• Assigned task
Beginning with the first line of the entries below, quote each line until you reach and include the line with "(if has_text t".

• Information
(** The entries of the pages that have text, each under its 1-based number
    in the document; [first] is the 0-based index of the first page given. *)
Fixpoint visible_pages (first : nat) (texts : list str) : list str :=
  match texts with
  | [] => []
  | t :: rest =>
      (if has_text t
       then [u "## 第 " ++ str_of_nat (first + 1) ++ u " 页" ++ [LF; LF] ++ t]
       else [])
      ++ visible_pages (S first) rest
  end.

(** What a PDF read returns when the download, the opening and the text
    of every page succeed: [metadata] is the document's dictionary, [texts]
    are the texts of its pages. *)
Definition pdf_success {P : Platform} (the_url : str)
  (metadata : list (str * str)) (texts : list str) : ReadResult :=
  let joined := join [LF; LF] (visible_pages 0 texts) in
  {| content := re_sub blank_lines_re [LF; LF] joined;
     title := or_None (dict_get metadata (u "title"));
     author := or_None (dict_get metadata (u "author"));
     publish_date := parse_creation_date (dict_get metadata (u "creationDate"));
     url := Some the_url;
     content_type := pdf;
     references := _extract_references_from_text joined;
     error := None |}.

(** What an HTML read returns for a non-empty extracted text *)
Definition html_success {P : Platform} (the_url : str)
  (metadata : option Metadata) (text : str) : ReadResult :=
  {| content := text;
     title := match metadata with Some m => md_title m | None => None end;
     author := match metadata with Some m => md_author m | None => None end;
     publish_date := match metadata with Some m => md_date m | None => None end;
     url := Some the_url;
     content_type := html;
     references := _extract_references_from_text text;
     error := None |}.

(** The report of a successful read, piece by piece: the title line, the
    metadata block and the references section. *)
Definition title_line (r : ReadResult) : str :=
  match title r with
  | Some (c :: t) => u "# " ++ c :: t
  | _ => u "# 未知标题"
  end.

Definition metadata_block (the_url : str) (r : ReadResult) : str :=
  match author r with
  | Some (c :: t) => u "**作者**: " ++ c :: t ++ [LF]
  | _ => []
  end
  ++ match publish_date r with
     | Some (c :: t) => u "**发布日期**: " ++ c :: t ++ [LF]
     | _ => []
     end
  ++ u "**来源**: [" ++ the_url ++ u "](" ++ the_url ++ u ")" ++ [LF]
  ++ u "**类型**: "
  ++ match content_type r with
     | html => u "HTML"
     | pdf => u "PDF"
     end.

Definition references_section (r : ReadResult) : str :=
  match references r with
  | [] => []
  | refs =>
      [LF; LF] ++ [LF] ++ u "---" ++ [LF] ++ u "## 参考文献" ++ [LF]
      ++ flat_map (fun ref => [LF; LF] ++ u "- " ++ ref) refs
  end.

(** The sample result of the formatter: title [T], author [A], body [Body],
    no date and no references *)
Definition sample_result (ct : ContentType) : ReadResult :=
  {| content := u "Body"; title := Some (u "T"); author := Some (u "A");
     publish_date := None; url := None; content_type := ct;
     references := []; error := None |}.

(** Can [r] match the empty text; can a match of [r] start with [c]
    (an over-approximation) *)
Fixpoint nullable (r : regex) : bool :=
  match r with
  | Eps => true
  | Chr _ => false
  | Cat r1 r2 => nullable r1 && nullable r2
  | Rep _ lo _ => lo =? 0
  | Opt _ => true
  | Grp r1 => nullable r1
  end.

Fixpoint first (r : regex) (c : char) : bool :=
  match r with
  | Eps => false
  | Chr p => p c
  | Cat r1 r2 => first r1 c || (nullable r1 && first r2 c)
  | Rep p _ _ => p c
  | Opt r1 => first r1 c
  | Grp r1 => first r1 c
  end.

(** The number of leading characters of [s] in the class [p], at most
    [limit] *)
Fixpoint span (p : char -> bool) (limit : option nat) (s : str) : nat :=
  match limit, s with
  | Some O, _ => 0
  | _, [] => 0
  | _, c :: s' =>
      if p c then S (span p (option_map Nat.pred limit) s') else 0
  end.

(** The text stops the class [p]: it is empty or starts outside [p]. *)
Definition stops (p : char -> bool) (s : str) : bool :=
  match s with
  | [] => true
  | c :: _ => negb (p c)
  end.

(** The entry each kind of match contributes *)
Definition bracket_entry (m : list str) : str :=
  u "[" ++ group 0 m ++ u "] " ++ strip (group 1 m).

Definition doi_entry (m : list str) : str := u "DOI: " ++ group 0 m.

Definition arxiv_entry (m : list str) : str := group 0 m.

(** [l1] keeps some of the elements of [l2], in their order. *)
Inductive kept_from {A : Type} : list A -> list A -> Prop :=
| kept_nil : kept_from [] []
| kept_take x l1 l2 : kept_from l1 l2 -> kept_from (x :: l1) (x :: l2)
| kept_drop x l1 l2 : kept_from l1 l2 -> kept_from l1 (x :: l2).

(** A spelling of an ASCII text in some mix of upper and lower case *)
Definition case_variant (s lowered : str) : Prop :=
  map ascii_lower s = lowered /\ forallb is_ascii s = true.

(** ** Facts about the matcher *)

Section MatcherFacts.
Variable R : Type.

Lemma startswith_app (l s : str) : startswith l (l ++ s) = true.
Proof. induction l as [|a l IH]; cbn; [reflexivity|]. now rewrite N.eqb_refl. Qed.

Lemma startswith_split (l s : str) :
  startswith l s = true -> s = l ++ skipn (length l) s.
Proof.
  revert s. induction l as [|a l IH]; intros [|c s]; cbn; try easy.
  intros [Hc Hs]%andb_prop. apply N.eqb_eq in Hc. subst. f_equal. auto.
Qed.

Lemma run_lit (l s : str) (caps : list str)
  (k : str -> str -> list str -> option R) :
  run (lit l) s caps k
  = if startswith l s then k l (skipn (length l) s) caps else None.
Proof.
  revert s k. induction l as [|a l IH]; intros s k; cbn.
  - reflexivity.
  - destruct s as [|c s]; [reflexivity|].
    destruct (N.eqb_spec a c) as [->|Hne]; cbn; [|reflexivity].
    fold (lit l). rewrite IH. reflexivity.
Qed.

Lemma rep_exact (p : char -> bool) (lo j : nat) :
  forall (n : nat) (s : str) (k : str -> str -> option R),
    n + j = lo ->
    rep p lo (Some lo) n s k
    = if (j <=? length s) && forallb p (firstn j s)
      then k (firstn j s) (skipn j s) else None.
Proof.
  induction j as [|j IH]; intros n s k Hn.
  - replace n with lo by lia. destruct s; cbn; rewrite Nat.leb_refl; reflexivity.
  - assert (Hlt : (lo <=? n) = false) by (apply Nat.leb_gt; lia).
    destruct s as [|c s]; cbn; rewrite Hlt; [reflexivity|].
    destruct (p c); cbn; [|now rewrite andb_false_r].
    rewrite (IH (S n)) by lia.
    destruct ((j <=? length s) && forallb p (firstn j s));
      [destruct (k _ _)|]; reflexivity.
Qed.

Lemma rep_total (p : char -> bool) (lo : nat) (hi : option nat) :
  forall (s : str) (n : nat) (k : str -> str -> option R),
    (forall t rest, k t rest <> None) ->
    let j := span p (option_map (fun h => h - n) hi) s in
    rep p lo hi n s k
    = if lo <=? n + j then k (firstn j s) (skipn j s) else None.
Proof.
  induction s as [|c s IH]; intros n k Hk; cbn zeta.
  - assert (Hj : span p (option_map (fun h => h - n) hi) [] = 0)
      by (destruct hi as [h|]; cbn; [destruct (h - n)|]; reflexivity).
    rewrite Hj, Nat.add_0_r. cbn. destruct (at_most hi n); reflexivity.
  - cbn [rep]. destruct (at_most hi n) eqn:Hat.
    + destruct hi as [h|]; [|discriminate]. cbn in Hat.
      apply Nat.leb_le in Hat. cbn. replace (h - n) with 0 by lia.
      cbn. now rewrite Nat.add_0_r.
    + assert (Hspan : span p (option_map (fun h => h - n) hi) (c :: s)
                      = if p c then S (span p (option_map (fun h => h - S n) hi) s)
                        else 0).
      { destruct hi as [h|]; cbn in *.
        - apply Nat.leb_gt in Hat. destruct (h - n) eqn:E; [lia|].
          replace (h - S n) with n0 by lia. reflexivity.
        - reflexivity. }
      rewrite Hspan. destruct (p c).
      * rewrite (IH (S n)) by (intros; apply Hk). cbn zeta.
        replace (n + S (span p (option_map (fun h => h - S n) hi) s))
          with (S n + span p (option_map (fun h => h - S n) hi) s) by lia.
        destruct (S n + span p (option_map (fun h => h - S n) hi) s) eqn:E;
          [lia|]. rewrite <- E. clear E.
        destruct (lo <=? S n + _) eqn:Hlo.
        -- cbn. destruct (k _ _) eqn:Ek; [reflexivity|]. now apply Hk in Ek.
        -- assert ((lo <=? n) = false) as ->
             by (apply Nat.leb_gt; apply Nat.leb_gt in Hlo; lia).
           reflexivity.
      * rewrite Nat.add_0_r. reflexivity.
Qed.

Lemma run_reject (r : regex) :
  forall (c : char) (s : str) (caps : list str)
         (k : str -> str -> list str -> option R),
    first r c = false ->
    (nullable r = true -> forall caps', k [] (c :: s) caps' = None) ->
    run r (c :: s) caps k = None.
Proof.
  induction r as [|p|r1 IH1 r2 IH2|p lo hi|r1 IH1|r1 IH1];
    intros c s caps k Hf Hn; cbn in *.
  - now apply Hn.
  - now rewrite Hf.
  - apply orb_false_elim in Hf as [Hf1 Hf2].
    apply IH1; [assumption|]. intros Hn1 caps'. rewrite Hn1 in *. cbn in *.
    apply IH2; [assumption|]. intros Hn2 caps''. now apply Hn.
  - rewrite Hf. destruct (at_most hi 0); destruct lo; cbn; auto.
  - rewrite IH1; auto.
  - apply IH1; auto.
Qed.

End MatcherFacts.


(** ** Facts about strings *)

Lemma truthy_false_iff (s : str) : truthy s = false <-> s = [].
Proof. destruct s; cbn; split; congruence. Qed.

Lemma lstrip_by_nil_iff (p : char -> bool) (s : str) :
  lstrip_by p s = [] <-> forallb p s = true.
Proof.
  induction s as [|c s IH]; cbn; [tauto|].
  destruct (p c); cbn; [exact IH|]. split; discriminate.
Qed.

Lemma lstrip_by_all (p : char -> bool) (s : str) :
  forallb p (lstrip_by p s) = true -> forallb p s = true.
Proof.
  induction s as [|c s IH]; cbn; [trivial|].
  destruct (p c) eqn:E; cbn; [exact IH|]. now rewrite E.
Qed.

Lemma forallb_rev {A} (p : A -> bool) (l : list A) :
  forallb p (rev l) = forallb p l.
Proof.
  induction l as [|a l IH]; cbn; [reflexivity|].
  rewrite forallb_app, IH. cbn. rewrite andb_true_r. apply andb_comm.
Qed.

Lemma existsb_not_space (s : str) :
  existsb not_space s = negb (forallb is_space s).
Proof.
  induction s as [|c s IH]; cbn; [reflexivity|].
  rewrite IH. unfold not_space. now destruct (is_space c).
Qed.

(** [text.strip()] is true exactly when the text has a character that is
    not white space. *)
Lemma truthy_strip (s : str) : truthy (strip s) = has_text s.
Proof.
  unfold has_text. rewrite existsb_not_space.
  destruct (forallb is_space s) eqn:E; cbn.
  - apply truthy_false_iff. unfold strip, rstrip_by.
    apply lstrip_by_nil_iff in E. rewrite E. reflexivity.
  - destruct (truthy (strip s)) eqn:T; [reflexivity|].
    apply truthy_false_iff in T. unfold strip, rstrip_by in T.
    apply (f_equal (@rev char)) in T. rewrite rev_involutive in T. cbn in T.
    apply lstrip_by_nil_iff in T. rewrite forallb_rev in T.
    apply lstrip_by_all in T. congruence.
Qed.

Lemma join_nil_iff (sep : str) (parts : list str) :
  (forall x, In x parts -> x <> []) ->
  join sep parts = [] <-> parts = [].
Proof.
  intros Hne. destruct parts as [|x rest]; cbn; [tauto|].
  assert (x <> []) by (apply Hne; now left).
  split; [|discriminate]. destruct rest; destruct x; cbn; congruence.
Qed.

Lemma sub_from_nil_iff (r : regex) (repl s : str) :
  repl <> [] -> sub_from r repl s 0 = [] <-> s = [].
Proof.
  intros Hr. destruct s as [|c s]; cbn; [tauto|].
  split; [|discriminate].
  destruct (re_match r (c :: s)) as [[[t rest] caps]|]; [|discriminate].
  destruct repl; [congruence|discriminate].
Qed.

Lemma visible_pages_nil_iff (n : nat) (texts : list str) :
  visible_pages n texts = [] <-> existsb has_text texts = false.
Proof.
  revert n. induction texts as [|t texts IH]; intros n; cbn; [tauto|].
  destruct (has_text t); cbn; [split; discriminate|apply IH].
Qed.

• Response area
(** The entries of the pages that have text, each under its 1-based number
    in the document; [first] is the 0-based index of the first page given. *)
Fixpoint visible_pages (first : nat) (texts : list str) : list str :=
  match texts with
  | [] => []
  | t :: rest =>
      (if has_text t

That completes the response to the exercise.